Il n’en avait pas fallu plus pour replonger le couple dans un tourbillon émotionnel violent où les voix résonnent comme un écho lointain et où la réalité devient difforme. Richard et Jocelyne avaient l’impression d’être paralysés à l’intérieur d’un cauchemar, incapables de se réveiller.
Aujourd’hui serait le jour de vérité. La seule technique permettant de faire le diagnostic d’une rechute, la ponction de moelle osseuse, avait été exécutée plus tôt ce matin. Sous une légère sédation, on avait percé un trou dans l’os en bas du petit dos du garçon de six ans et retiré une petite quantité de moelle osseuse. Sur des lamelles de microscope, on avait déposé de fines gouttelettes dans lesquelles, comme une boule de cristal, on pouvait prédire l’avenir. Dans quelques longues secondes, Richard et Jocelyne sauraient si la satanée leucémie était revenue pourrir leur existence.

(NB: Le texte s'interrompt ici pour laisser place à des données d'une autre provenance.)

(** Without a row a new ledger is made. *)
Lemma run_load_first v :
  starting v → sql_table (srv_sqlite v) (Some ∅) →
  ∃ w, load_last_ledger v = Ok (0%Z, serving w) ∧ node w (mkBank ∅ ∅) [] ∧
    ledger_sequence_ (ledger w) = 1%Z ∧ sql_table (sqlite w) (Some ∅).
Proof.
  intros Hv HT. destruct (run_select v ∅ HT) as (rows & q & Hsel & Hq & [[_ ->]|(r & (k & Hk & _) & _)]); [|done].
  destruct (new_ledger (srv_objects v) q (starting_fresh v Hv)) as (Gt & Ga & w & Hnew & Hls & Hseq & Hsq).
  destruct (new_node (srv_objects v) q (starting_fresh v Hv)) as (w' & Hnew' & Hnode & _).
  rewrite Hnew in Hnew'. injection Hnew' as <-. exists w. split_and!; [|done|done|by rewrite Hsq].
  rewrite (proj1 Hv) in Hsel. unfold load_last_ledger. step Hsel. set (v1 := mkServer _ _ _).
  rewrite (bind_Ok _ _ v1 tt v1) by done. cbn [fst negb Z.eqb].
  rewrite (bind_Ok _ _ v1 v1 v1) by done. cbn [v1 last_ledger srv_objects srv_sqlite].
  rewrite (bind_Ok _ _ v1 w v1) by (by apply lift_Ok). by rewrite (bind_Ok _ _ v1 tt (serving w)).
Qed.

(** With the row of a ledger whose trees are in the database, that ledger is opened. *)
Lemma run_load_saved v l b T :
  starting v → header_wf l → sql_table (srv_sqlite v) (Some T) → newest T (header_row l) →
  (∀ r, newest T r → r = header_row l) → persisted (Q := Q) l b (rocks (srv_objects v)) →
  ∃ Gt Ga w, load_last_ledger v = Ok (0%Z, serving w) ∧ ledger_state Gt Ga w b ∧
    same_header_data l (ledger w) ∧ sql_table (sqlite w) (Some T).
Proof.
  intros Hv Hwf HT Hnew Huniq Hp.
  destruct (run_select v T HT) as (rows & q & Hsel & Hq & [[-> _]|(r & Hr & ->)]); [by destruct Hnew as (? & ? & _)|].
  rewrite (Huniq _ Hr) in Hsel.
  destruct (run_Ledger_load l b (srv_objects v) q Hp (hw_seq _ Hwf) (starting_fresh v Hv)) as (Gt & Ga & w & Hl & Hls & Hh & Hsq).
  exists Gt, Ga, w. split_and!; [|done|done|by rewrite Hsq]. unfold load_last_ledger. step Hsel.
  assert (load_last_ledger_call_back (header_row l) (mkServer (last_ledger v) (srv_objects v) q) = Ok (0%Z, serving w)) as Hcb.
  { rewrite run_call_back by (done || apply Hv). cbn [srv_objects srv_sqlite]. by rewrite Hl. }
  cbn [call_back snd fst Z.eqb negb]. rewrite (bind_Ok _ _ _ tt (serving w)); [done|]. by step Hcb.
Qed.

Nancy, une jeune infirmière dans la vingtaine aux yeux bleu vif, s’adressa nerveusement aux parents :
− Docteur Servant est à l’étage. Il m’a demandé de vous informer qu’il devait visiter un dernier patient et que dans au plus cinq minutes il sera avec vous. Il...
− Avez-vous reçu le rapport du laboratoire concernant les analyses des prélèvements de moelle? se pressa d’interrompe Richard, tenant avant tout à s’assurer que le médecin aurait le diagnostic en main à son arrivée et ainsi éviter que ce calvaire perdure.
− Non. Docteur Servant exige toujours d’observer les échantillons lui-même. Il arrive justement du laboratoire, il pourra certainement vous donner les résultats.
L’infirmière fit une courte pause afin de permettre aux parents de poser d’autres questions. Ils n’en avaient pas. Son visage était illuminé d’un sourire authentique. Richard se pencha vers son épouse et comme pour s’encourager mutuellement lui chuchota à l’oreille :
− Elle ne sait rien! Elle est anxieuse, comme nous. Personne n’a vu le rapport de laboratoire. Probablement que le personnel nous évite du regard simplement parce qu’il craint le pire, et non parce qu’il nous cache quelque chose. Peut-être, comme l’espère le pédiatre chez nous, s’agit-il vraiment d’un virus qui a attaqué temporairement sa moelle. Peut-être aurons-nous eu la pire frousse de notre vie!
Jocelyne laissa paraître un sourire. Alors que Richard parlait et bougeait continuellement dans ces moments-là, elle restait calme, parlait peu et gardait toujours espoir. Elle aimait quand Richard lui apportait des arguments positifs sur la santé de leur fils, cela la réconfortait ne serait-ce que quelques instants.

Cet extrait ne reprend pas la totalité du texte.